(Saved entries)
+-------+

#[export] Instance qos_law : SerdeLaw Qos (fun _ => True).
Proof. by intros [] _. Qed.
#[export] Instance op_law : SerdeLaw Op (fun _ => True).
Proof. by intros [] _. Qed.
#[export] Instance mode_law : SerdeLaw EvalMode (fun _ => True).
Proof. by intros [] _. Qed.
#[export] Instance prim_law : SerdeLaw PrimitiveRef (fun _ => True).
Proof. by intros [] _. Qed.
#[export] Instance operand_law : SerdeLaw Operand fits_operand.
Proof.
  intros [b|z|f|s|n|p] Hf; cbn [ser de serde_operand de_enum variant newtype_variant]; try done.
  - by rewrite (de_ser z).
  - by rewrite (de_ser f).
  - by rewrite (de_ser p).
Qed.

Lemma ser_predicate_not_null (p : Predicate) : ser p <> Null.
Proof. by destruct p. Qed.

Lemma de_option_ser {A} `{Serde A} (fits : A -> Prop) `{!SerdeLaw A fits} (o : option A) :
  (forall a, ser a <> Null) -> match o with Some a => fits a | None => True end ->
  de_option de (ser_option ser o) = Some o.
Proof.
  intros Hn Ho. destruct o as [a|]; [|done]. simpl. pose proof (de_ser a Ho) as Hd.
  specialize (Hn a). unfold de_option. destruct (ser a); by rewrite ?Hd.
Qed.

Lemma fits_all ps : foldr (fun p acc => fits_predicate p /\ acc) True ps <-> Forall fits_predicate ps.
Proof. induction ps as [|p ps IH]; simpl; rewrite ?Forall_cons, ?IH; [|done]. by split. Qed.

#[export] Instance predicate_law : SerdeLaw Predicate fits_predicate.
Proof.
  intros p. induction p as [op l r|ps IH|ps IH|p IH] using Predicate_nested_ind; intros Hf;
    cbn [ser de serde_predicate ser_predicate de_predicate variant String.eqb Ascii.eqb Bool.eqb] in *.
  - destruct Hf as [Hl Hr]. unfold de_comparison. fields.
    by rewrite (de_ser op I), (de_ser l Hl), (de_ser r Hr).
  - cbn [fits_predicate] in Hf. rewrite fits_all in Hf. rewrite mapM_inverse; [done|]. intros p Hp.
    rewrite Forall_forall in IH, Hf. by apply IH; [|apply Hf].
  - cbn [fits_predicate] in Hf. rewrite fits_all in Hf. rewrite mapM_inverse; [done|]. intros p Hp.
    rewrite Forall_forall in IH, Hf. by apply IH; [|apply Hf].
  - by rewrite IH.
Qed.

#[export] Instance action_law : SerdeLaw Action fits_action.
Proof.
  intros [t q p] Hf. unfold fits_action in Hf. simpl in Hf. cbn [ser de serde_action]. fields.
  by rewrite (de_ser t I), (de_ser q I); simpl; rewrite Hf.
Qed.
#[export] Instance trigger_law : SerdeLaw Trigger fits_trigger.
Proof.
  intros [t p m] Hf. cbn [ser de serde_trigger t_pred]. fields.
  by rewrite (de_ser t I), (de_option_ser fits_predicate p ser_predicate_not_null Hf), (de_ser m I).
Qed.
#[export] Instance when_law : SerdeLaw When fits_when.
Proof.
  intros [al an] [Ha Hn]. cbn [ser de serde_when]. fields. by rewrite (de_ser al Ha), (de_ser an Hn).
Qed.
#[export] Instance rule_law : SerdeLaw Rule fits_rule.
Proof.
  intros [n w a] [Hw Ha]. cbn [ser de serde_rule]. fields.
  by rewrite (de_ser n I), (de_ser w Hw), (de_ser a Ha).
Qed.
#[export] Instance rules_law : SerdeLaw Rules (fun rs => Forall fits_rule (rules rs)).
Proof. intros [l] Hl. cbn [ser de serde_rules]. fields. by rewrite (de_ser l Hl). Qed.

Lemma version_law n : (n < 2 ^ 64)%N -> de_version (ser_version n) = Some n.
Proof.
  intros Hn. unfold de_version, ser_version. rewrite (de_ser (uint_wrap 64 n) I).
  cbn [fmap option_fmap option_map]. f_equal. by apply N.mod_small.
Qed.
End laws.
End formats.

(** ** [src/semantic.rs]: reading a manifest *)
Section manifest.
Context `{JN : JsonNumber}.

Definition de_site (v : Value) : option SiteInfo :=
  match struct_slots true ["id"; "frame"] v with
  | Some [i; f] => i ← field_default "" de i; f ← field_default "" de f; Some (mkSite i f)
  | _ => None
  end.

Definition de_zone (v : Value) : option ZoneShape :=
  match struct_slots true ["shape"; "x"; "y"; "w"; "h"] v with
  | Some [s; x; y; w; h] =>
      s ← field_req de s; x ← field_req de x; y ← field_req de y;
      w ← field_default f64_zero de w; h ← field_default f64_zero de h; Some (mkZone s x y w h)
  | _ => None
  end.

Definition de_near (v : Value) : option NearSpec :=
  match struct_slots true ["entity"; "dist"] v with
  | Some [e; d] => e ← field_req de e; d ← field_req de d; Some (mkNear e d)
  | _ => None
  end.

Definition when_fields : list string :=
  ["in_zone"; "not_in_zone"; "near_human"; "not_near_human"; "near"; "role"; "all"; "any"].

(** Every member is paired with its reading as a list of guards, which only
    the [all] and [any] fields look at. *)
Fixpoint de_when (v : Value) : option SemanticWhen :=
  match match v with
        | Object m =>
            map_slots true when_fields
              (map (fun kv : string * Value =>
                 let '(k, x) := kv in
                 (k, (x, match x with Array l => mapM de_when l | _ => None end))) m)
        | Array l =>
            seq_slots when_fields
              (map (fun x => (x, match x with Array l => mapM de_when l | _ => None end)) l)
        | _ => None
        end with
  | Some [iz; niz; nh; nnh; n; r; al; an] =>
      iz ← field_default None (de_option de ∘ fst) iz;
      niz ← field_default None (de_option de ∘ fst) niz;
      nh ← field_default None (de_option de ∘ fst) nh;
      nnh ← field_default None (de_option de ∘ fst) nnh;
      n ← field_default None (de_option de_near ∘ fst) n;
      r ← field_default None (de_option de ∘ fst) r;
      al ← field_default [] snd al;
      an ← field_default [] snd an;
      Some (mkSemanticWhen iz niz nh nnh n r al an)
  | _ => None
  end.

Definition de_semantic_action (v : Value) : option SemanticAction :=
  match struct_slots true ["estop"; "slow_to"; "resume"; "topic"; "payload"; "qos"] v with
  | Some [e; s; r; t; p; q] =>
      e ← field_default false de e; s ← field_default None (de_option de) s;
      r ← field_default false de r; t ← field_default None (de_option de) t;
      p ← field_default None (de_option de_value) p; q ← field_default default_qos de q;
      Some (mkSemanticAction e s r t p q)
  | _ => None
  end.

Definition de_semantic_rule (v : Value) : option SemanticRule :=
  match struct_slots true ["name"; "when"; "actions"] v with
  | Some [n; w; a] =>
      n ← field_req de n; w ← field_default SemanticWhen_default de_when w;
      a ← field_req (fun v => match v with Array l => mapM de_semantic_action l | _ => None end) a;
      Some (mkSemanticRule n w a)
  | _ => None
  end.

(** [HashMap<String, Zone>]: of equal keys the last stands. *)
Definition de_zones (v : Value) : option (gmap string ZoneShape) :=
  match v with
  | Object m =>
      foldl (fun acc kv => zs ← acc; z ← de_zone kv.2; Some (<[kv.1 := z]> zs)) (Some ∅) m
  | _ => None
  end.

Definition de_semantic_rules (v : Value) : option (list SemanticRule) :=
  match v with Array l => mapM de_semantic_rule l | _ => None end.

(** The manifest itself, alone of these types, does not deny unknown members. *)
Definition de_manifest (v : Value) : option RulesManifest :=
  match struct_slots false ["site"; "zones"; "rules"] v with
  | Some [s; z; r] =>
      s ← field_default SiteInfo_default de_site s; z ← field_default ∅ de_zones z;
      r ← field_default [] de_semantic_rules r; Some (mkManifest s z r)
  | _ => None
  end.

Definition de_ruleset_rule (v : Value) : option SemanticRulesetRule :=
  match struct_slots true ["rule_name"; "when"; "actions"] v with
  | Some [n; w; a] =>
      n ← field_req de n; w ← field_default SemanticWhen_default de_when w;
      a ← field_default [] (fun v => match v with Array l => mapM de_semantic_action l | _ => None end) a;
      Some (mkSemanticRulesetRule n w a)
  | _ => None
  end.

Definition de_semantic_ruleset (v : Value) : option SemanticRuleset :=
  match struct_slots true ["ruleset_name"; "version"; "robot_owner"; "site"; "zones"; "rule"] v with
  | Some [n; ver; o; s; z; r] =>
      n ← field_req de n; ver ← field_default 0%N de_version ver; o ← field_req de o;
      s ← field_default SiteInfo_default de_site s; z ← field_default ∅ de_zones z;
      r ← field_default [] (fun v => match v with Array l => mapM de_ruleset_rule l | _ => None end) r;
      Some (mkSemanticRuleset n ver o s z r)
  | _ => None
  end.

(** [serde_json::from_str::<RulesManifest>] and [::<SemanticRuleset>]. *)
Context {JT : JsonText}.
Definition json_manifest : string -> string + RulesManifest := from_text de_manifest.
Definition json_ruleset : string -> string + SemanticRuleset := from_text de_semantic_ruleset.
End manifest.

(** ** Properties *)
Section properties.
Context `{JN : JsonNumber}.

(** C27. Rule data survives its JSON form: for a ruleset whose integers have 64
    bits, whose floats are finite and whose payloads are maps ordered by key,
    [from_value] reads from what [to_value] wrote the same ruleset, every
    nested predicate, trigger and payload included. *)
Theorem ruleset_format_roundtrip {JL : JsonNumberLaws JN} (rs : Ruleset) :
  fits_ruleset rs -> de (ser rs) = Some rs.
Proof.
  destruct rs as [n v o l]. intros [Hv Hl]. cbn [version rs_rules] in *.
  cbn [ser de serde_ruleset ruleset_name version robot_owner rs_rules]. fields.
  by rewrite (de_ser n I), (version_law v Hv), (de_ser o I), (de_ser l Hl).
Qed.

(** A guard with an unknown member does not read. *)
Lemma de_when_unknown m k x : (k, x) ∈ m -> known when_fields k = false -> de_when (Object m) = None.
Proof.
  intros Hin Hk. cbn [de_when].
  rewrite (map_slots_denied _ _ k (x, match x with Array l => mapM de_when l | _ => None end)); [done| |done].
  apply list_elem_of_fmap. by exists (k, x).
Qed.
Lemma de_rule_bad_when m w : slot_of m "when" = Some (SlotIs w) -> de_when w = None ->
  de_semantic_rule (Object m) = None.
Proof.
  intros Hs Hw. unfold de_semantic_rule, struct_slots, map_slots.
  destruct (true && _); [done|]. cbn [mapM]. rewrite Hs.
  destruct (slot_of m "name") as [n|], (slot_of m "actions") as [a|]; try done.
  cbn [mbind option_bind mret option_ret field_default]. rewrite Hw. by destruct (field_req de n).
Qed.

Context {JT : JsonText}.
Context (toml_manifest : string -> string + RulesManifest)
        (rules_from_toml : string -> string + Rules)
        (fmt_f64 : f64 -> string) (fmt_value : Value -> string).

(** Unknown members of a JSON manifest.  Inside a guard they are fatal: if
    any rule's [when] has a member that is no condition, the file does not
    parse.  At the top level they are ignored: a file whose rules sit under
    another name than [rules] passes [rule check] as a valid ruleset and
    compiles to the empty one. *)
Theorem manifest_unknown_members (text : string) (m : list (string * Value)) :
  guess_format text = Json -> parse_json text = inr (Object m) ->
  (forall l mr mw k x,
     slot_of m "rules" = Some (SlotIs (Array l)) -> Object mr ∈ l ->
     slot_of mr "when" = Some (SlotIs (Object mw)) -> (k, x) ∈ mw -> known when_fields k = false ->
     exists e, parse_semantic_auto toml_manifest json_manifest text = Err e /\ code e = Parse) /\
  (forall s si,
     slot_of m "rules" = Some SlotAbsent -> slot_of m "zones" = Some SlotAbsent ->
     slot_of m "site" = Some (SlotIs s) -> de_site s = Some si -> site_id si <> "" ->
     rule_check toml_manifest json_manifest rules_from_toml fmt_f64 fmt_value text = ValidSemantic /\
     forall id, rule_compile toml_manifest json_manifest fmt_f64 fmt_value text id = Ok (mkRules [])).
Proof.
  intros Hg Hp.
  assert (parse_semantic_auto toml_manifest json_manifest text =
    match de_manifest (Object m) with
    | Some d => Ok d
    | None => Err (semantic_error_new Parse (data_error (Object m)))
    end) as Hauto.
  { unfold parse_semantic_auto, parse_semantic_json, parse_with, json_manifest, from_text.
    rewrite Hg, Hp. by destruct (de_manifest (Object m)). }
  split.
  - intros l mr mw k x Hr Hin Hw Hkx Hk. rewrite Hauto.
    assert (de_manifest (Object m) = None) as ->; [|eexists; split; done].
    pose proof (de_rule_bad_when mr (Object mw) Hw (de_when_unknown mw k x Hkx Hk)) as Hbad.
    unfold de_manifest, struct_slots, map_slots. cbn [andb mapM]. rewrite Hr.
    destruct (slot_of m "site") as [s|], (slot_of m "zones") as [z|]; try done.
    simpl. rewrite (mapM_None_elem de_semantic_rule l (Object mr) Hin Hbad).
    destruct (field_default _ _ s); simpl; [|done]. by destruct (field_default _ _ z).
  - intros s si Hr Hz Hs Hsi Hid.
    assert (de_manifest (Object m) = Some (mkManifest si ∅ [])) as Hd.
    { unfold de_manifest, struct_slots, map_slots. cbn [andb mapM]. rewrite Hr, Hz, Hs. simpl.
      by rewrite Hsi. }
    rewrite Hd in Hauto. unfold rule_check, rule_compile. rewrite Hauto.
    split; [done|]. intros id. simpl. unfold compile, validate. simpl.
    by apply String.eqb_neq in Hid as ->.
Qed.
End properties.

+-------+

**EXERCISE OBJECTIVE:** Write out each line above with the word "they".

**TASK OUTPUT:**
(** Unknown members of a JSON manifest.  Inside a guard they are fatal: if
    parse.  At the top level they are ignored: a file whose rules sit under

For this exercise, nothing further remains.